Une sortie exceptionnelle, tout ce qu’on aime est réunie ; la boue sur le sentier d’approche, une arête vertigineuse à descendre équipée de vieilles échelles complètement inutilisables, des passages en arête ou on a moins de 5 centimètres pour poser le pied, une forêt dense ou le sentier est devenu invisible. Comme le précise le texte de début de la fiche, j’aurai attendu ma 373éme sortie randopitons avant d’effectuer celle-là qui va rejoindre mes favorites. Les efforts sont récompensés puisque l’arrivée se fait dans un monde aquatique de bassins et de cascades tous aussi beaux et belles les uns et les unes que les autres. Nous mettrons 3 heures de plus que sur la fiche, même si le temps mentionné est conforme, car nous remonterons également le bras cabot jusqu’à la confluence avec le bras tabac et remonter ce genre de bras de rivière prend du temps ; il faut dire aussi que le lieu est propice à la flânerie et à la découverte. Nous avions trouvé finalement 15 raisons d’y aller et ce fût inoubliable. Attention cependant, lisez bien la fiche avant d’entreprendre cette sortie, peser bien le pour et le contre et tentez là seulement si l’envie est trop forte ; bien sûr ne partez pas seul (e) et pensez que dans toute la zone, on ne capte aucun réseau de téléphone Photos jointes, nr1 le sentier défoncé et boueux qui mène au cassé de Takamaka, nr 2 le barrage du Bras Cabot, nr 3 des éléments du barrage ayant manifestement été fabriqué en Allemagne, nr 4 probablement un appareil de mesure, nr 5 une arche en formation sur le Bras Cabot.

Christian Léautier, 05/11/2018 15:30
Randonnée complétée le 02/11/2018 en 7h30

Nou la fé!

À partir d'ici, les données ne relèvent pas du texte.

Lemma Use_extends e group middlewares0 e' :
  Use e group middlewares0 = Ok e' →
  extends e e' ∧ engine_router e' = engine_router e ∧
  ∃ g, groups e !! group = Some g ∧
       groups e' = <[group := mkRouterGroup (prefix g)
                                 (middlewares g ++ middlewares0)]> (groups e).
Proof.
  unfold Use. destruct (at_index _ _) as [g|] eqn:Hg; [|done]. simpl.
  apply at_index_Ok in Hg. intros [= <-]. simpl.
  split; [|split; [done|by eauto]].
  intros i gi Hi. simpl. destruct (decide (group = i)) as [->|Hne].
  - rewrite list_lookup_insert_eq by (by eapply lookup_lt_Some).
    eexists. split; [done|]. simpl. assert (gi = g) as -> by congruence.
    split; [done|]. by apply prefix_app_r.
  - rewrite list_lookup_insert_ne by done. exists gi. done.
Qed.

Lemma group_addRoute_extends e group method comp handler e' :
  group_addRoute e group method comp handler = Ok e' →
  groups e' = groups e ∧
  ∃ g, groups e !! group = Some g ∧
       addRoute (engine_router e) method (prefix g +:+ comp) handler
       = Ok (engine_router e') ∧
       printed e' = printed e ++ [(method, prefix g +:+ comp)].
Proof.
  unfold group_addRoute. destruct (at_index _ _) as [g|] eqn:Hg; [|done]. simpl.
  apply at_index_Ok in Hg.
  destruct (addRoute _ _ _ _) as [r'|] eqn:Hadd; [|done]. simpl.
  intros [= <-]. simpl. split; [done|]. exists g. done.
Qed.

Lemma call_extends c e e' :
  setup [c] e = Ok e' → extends e e'.
Proof.
  simpl. destruct c as [group prefix0|group mws|group comp h|group comp h].
  - destruct (Group e group prefix0) as [[e1 c]|] eqn:HG; [|done]. simpl.
    intros [= <-]. by apply Group_extends in HG as [? _].
  - destruct (Use e group mws) as [e1|] eqn:HU; [|done]. simpl.
    intros [= <-]. by apply Use_extends in HU as [? _].
  - unfold GET. destruct (group_addRoute _ _ _ _ _) as [e1|] eqn:HA; [|done].
    simpl. intros [= <-]. apply group_addRoute_extends in HA as [Hg _].
    intros i g Hi. exists g. by rewrite Hg.
  - unfold POST. destruct (group_addRoute _ _ _ _ _) as [e1|] eqn:HA; [|done].
    simpl. intros [= <-]. apply group_addRoute_extends in HA as [Hg _].
    intros i g Hi. exists g. by rewrite Hg.
Qed.

Lemma setup_cons c calls e e' :
  setup (c :: calls) e = Ok e' ↔
  ∃ e1, setup [c] e = Ok e1 ∧ setup calls e1 = Ok e'.
Proof.
  simpl. destruct (match c with CallGroup _ _ => _ | _ => _ end) as [e1|];
    simpl; [|split; [done | by intros (? & ? & ?)]].
  split; [by eauto | by intros (? & [= <-] & ?)].
Qed.

Lemma setup_extends calls : ∀ e e', setup calls e = Ok e' → extends e e'.
Proof.
  induction calls as [|c calls IH]; intros e e'.
  - intros [= <-]. apply extends_refl.
  - intros (e1 & H1 & H2)%setup_cons.
    eapply extends_trans; [by eapply call_extends | by apply IH].
Qed.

Bonheur et Fierté! Le site comptabilise 10 raisons de ne pas y aller ! j'en enlève 2: la pancarte "danger , sentier fermé" située au cassé de Takamaka s'est envolée, donc on a la conscience un peu plus tranquille(?) puisqu'aucune trace de sentier officiellement fermé et les échelles rouillées sont devenues tellement impraticables qu'on ne se pose même plus de questions-les autres sont fiables; je rajoute 2 raisons ,mais personnelles, ne ne pas y aller: crampesssss pour la remontée vertigineuse de l'arête, autant vertigineuse que la descente mais ok c'est de ma faute car pas assez préparé physiquement et mon pantalon tout déchiré et maculé de haut en bas d'une boue glaiseuse presque indélébile est parti tout droit à la poubelle. Pour les 5 raisons d'y aller que décline le site: la première c'est: "personne n'y va" ; ne serait ce pas également une bonne raison de ne pas s'y aventurer? Et bien non. Moi, j'ai trouvé mille raisons-allez y , vous verrez!- d'avoir " fait les sources de Bras Cabot" et je remercie mes 3 merveilleux dalons -François, Martial et René-de s'être si bien préoccupés de moi en mettant des cordes aux endroits stratégiques-c'est vrai pas nécessairement obligatoires mais c'est plus confortable- et en me guidant sur une arête de 20 cm de large avec des précipices effroyables de chaque côté. Belle expérience qui laissera des souvenirs impérissables .J'ai personnellement négligé le bonus, en pensant à la remontée (!): la recherche de nouveaux bassins et cascades en amont du Bras Tabac et du Bras Cabot dans une végétation inextricable-coupe coupe ici nécessaire- qui n' a pas permis de retrouver les traces du sentier dit "de Bras Cabot" qui remontait naguère vers l'ilet Patience pour rejoindre la Plaine des Palmistes-voir sur le site randopitons- une autre approche que j'avais effectuée en partie il y a 3-4 ans et qui déjà avait donc avorté. 10h 30 tout compris avec la longue pause au captage agrémentée d'une fraiche baignade dans des eaux turquoises, presque une raison supplémentaire d'y aller faire un tour.....Ps: le temps de 7h30 pour la rando du site à l'identique est bien correct. Toutes les longues explications de JPG sont bien justifiées et à prendre littéralement en compte avant de se lancer dans l'aventure.

Fanch, 02/11/2018 18:19
Randonnée complétée le 02/11/2018 en 9h00

Une très belle sortie avec les dalons. La fiche nous renseigne très bien sur les difficultés nombreuses - et c'est pas du chiqué - mais les raisons de s'enthousiasmer les compensent allègrement. Le Bras Cabot se mérite très clairement.